● **Task objective**: As the answer, set down the lines below from the one containing "[argv] is the" through the one containing "A usage error is [SystemExit(2)]. *)", exactly and inclusively, and no others.

● **Data for review**:
(** * diamond_mariokart/play.py : the play-session orchestrator

    A shallow embedding of [src/diamond_mariokart/play.py].  The module is
    glue code: it reads the command line, asks for a model name, resolves
    the artefact paths, picks a device, builds the agent, the world-model
    environment and the play environment, and starts the game.

    Everything the module calls in other packages (argparse, pathlib,
    huggingface_hub, OmegaConf/Hydra, torch, and the sibling modules
    [agent], [envs], [game]) is outside the file.  Those calls are modelled
    as follows:
    - every external call is logged as an [event] of the run's trace;
    - whatever an external call answers is read from a [World] record, so
      a theorem quantified over [World] holds for every behaviour of the
      collaborators;
    - an exception ends the run ([Raise]), keeping the trace up to there. *)

From Stdlib Require Import ZArith String Ascii List Bool Lia.
Import ListNotations.

Local Open Scope string_scope.
Local Open Scope Z_scope.

#[local] Set Warnings "-register-all".

(* ===================================================================== *)
(** ** Exceptions and the run monad *)

Inductive exn : Type :=
| AssertionError
| AttributeError (attr : string)
| TypeError (what : string)
| ValueError (what : string)
| SystemExit (code : Z)
| ExternalError (origin : string).

Inductive result (A : Type) : Type :=
| Ok (a : A)
| Raise (e : exn).
Arguments Ok {A} a.
Arguments Raise {A} e.

(* ===================================================================== *)
(** ** pathlib.PurePosixPath

    A path is its root (the empty string, "/" or "//") and its components.
    Parsing drops empty and "." components; joining with an absolute
    right-hand side discards the left-hand side. *)

Module PurePath.

Fixpoint split_on (sep : ascii) (s : string) : list string :=
  match s with
  | EmptyString => [EmptyString]
  | String c s' =>
      if Ascii.eqb c sep then EmptyString :: split_on sep s'
      else match split_on sep s' with
           | [] => [String c EmptyString]
           | x :: xs => String c x :: xs
           end
  end.

Definition slash : ascii := "/"%char.

Record Path : Type := mkPath { root : string; parts : list string }.

Definition parse_root (s : string) : string :=
  match s with
  | String a (String b (String c _)) =>
      if Ascii.eqb a slash then
        if Ascii.eqb b slash then
          if Ascii.eqb c slash then "/" else "//"
        else "/"
      else ""
  | String a (String b EmptyString) =>
      if Ascii.eqb a slash then
        if Ascii.eqb b slash then "//" else "/"
      else ""
  | String a EmptyString => if Ascii.eqb a slash then "/" else ""
  | EmptyString => ""
  end.

Definition keep_component (c : string) : bool :=
  negb (String.eqb c "" || String.eqb c ".").

(** [Path(s)] *)
Definition of_string (s : string) : Path :=
  {| root := parse_root s;
     parts := filter keep_component (split_on slash s) |}.

(** [p / s] for a string [s] *)
Definition joinpath (p : Path) (s : string) : Path :=
  let q := of_string s in
  if String.eqb (root q) "" then
    {| root := root p; parts := (parts p ++ parts q)%list |}
  else q.

(** [str(p)] *)
Definition to_string (p : Path) : string :=
  match root p, parts p with
  | EmptyString, [] => "."
  | r, ps => r ++ String.concat "/" ps
  end.

Fixpoint parts_eqb (a b : list string) : bool :=
  match a, b with
  | [], [] => true
  | x :: a', y :: b' => String.eqb x y && parts_eqb a' b'
  | _, _ => false
  end.

(** [p == q] for two paths *)
Definition eqb (p q : Path) : bool :=
  String.eqb (root p) (root q) && parts_eqb (parts p) (parts q).

End PurePath.

Abbreviation Path := PurePath.Path.
Notation "p // s" := (PurePath.joinpath p s) (at level 40, left associativity).

(* ===================================================================== *)
(** ** Python values that reach [args.model] *)

Inductive pyval : Type :=
| PyNone
| PyStr (s : string)
| PyPath (p : Path).

(** [a == b].  A path never equals a string: [PurePath.__eq__] answers
    [NotImplemented] for a non-path operand, so does [str.__eq__] for a
    path, and the comparison falls back to identity. *)
Definition py_eq (a b : pyval) : bool :=
  match a, b with
  | PyNone, PyNone => true
  | PyStr s, PyStr t => String.eqb s t
  | PyPath p, PyPath q => PurePath.eqb p q
  | _, _ => false
  end.

(** [v / s]: only a path has a [/] that takes a string. *)
Definition truediv (v : pyval) (s : string) : result Path :=
  match v with
  | PyPath p => Ok (p // s)
  | PyStr _ => Raise (TypeError "unsupported operand type(s) for /: 'str' and 'str'")
  | PyNone => Raise (TypeError "unsupported operand type(s) for /: 'NoneType' and 'str'")
  end.

(* ===================================================================== *)
(** ** OmegaConf documents

    A configuration is a tree; a mapping keeps its keys in order.  Values
    are taken as already resolved (interpolations are not modelled) and
    scalars are integers, strings or null. *)

Inductive node : Type :=
| NNone
| NInt (z : Z)
| NStr (s : string)
| NList (l : list node)
| NDict (d : list (string * node)).

Fixpoint assoc_get (d : list (string * node)) (k : string) : option node :=
  match d with
  | [] => None
  | (k', v) :: d' => if String.eqb k' k then Some v else assoc_get d' k
  end.

Fixpoint assoc_set (d : list (string * node)) (k : string) (v : node)
  : list (string * node) :=
  match d with
  | [] => [(k, v)]
  | (k', v') :: d' =>
      if String.eqb k' k then (k, v) :: d' else (k', v') :: assoc_set d' k v
  end.

(** [c.k] *)
Definition cfg_get (c : node) (k : string) : result node :=
  match c with
  | NDict d =>
      match assoc_get d k with
      | Some v => Ok v
      | None => Raise (AttributeError k)
      end
  | _ => Raise (AttributeError k)
  end.

(** [c.k = v].  A key that is not there yet is added (the struct flag,
    under which OmegaConf refuses a new key, is not modelled). *)
Definition cfg_set (c : node) (k : string) (v : node) : result node :=
  match c with
  | NDict d => Ok (NDict (assoc_set d k v))
  | _ => Raise (AttributeError k)
  end.

(** [n == s] for a configuration value and a string *)
Definition node_eq_str (n : node) (s : string) : bool :=
  match n with
  | NStr t => String.eqb t s
  | _ => false
  end.

(** [max(a, b)] on configuration values: [b] if [b > a], else [a].
    Integers are compared as numbers and strings lexicographically; no
    other pair of these values has an order. *)
Definition py_max (a b : node) : result node :=
  match a, b with
  | NInt x, NInt y => Ok (NInt (if x <? y then y else x))
  | NStr x, NStr y => Ok (NStr (if String.ltb x y then y else x))
  | _, _ => Raise (TypeError "max")
  end.

(* ===================================================================== *)
(** ** torch devices and the objects built by the sibling modules *)

Inductive Device : Type :=
| cuda (index : Z)
| mps
| cpu.

(** [device.type] *)
Definition device_type (d : Device) : string :=
  match d with
  | cuda _ => "cuda"
  | mps => "mps"
  | cpu => "cpu"
  end.

(** A network is an opaque handle. *)
Definition nn_module : Type := nat.

(** [agent.Agent]: the attributes [play.py] reads, and where the module
    lives and in which mode it is. *)
Record Agent : Type := mkAgent {
  denoiser : nn_module;
  upsampler : option nn_module;
  rew_end_model : option nn_module;
  agent_device : Device;
  agent_training : bool
}.

(** [agent.to(device)] and [agent.eval()] return the agent itself. *)
Definition Agent_to (a : Agent) (d : Device) : Agent :=
  {| denoiser := denoiser a; upsampler := upsampler a;
     rew_end_model := rew_end_model a;
     agent_device := d; agent_training := agent_training a |}.

Definition Agent_eval (a : Agent) : Agent :=
  {| denoiser := denoiser a; upsampler := upsampler a;
     rew_end_model := rew_end_model a;
     agent_device := agent_device a; agent_training := false |}.

(** A bound method, possibly wrapped by [torch.compile]. *)
Inductive callable : Type :=
| Method (name : string)
| Compiled (f : callable) (mode : string).

(** [envs.WorldModelEnv]: the constructor's arguments, in the order
    [play.py] passes them, and the two per-step methods it may replace. *)
Record WorldModelEnv : Type := mkWorldModelEnv {
  wm_denoiser : nn_module;
  wm_upsampler : option nn_module;
  wm_rew_end_model : option nn_module;
  wm_spawn_dir : Path;
  wm_num_envs : Z;
  wm_seq_length : node;
  wm_cfg : node;
  return_denoising_trajectory : bool;
  predict_next_obs : callable;
  upsample_next_obs : callable
}.

Definition set_predict_next_obs (e : WorldModelEnv) (f : callable) : WorldModelEnv :=
  {| wm_denoiser := wm_denoiser e; wm_upsampler := wm_upsampler e;
     wm_rew_end_model := wm_rew_end_model e; wm_spawn_dir := wm_spawn_dir e;
     wm_num_envs := wm_num_envs e; wm_seq_length := wm_seq_length e;
     wm_cfg := wm_cfg e;
     return_denoising_trajectory := return_denoising_trajectory e;
     predict_next_obs := f; upsample_next_obs := upsample_next_obs e |}.

Definition set_upsample_next_obs (e : WorldModelEnv) (f : callable) : WorldModelEnv :=
  {| wm_denoiser := wm_denoiser e; wm_upsampler := wm_upsampler e;
     wm_rew_end_model := wm_rew_end_model e; wm_spawn_dir := wm_spawn_dir e;
     wm_num_envs := wm_num_envs e; wm_seq_length := wm_seq_length e;
     wm_cfg := wm_cfg e;
     return_denoising_trajectory := return_denoising_trajectory e;
     predict_next_obs := predict_next_obs e; upsample_next_obs := f |}.

(** [game.PlayEnv]: the constructor's five arguments. *)
Record PlayEnv : Type := mkPlayEnv {
  pe_agent : Agent;
  pe_wm_env : WorldModelEnv;
  pe_record : bool;
  pe_store_denoising_trajectory : bool;
  pe_store_original_obs : bool
}.

(** [game.Game]: the constructor's arguments. *)
Record Game : Type := mkGame {
  game_env : PlayEnv;
  game_size : Z * Z;
  game_mouse_multiplier : Z;
  game_fps : Z;
  game_verbose : bool;
  game_use_colab : bool
}.

(* ===================================================================== *)
(** ** Events and the world *)

Inductive event : Type :=
| EvPrint (s : string)
| EvPrintCfg (c : node)
| EvInput (prompt : string)
| EvSnapshotDownload (repo_id allow_patterns : string)
| EvOmegaConfLoad (p : Path)
| EvCudaIsAvailable
| EvMpsIsAvailable
| EvAgentInit (agent_cfg num_actions : node)
| EvAgentTo (d : Device)
| EvAgentEval
| EvAgentLoad (p : Path)
| EvInstantiate (c : node) (num_batches_to_preload : Z)
| EvWorldModelEnvInit (e : WorldModelEnv)
| EvTorchCompile (f : callable) (mode : string)
| EvPlayEnvInit (e : PlayEnv)
| EvHydraInitialize (version_base config_path : string)
| EvCompose (config_name : string)
| EvGameInit (g : Game)
| EvGameRun.

(** What the collaborators answer. *)
Record World : Type := mkWorld {
  stdin_line : string;
  snapshot_download : string -> string -> result string;
  OmegaConf_load : Path -> result node;
  cuda_is_available : bool;
  mps_is_available : bool;
  Agent_init : node -> node -> result Agent;
  Agent_load : Agent -> Path -> result unit;
  instantiate : node -> Z -> result node;
  WorldModelEnv_init : WorldModelEnv -> result unit;
  hydra_compose : string -> result node;
  Game_run : Game -> result unit
}.

(** A run: the events so far, and a value or the exception that ended it. *)
Definition M (A : Type) : Type := (list event * result A)%type.

Definition ret {A} (a : A) : M A := ([], Ok a).

Definition bind {A B} (m : M A) (k : A -> M B) : M B :=
  match m with
  | (t, Ok a) => let '(t', r) := k a in ((t ++ t')%list, r)
  | (t, Raise e) => (t, Raise e)
  end.

Definition emit (e : event) : M unit := ([e], Ok tt).

Definition lift {A} (r : result A) : M A := ([], r).

(** An external call: log it, then answer what the world answers. *)
Definition call {A} (e : event) (r : result A) : M A := ([e], r).

Definition trace {A} (m : M A) : list event := fst m.
Definition outcome {A} (m : M A) : result A := snd m.

Declare Scope run_scope.
Delimit Scope run_scope with run.
Notation "x <- c ;; k" := (bind c (fun x => k))
  (at level 61, c at next level, right associativity) : run_scope.
Notation "' pat <- c ;; k" := (bind c (fun x => match x with pat => k end))
  (at level 61, pat pattern, c at next level, right associativity) : run_scope.
Notation "c ;; k" := (bind c (fun _ => k))
  (at level 61, right associativity) : run_scope.
Local Open Scope run_scope.

(* ===================================================================== *)
(** ** [parse_args] (lines 20-36)

    [argv] is the command line after the program name.  The model covers
    the option strings as declared (no prefix abbreviation, no
    [--opt=value] form); a valued option takes the next token, and a token
    that starts with "-" counts as a value only when it is a negative
    integer.  [int] accepts an optional sign followed by decimal digits.
    A usage error is [SystemExit(2)]. *)

Record Namespace : Type := mkNamespace {
  record : bool;
  store_denoising_trajectory : bool;
  store_original_obs : bool;
  mouse_multiplier : Z;
  size_multiplier : Z;
  compile : bool;
  colab : bool;
  fps : Z;
  no_header : bool;
  model : pyval
}.

Definition digit_of (c : ascii) : option Z :=
  let n := Z.of_nat (nat_of_ascii c) in
  if (48 <=? n) && (n <=? 57) then Some (n - 48) else None.

Fixpoint digits_value (s : string) (acc : Z) : option Z :=
  match s with
  | EmptyString => Some acc
  | String c s' =>
      match digit_of c with
      | Some d => digits_value s' (10 * acc + d)
      | None => None
      end
  end.

(** [int(s)] *)
Definition py_int (s : string) : option Z :=
  match s with
  | EmptyString => None
  | String c EmptyString => digits_value s 0
  | String c r =>
      if Ascii.eqb c "-" then option_map Z.opp (digits_value r 0)
      else if Ascii.eqb c "+" then digits_value r 0
      else digits_value s 0
  end.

● **Result**:
    [argv] is the command line after the program name.  The model covers
    the option strings as declared (no prefix abbreviation, no
    [--opt=value] form); a valued option takes the next token, and a token
    that starts with "-" counts as a value only when it is a negative
    integer.  [int] accepts an optional sign followed by decimal digits.
    A usage error is [SystemExit(2)]. *)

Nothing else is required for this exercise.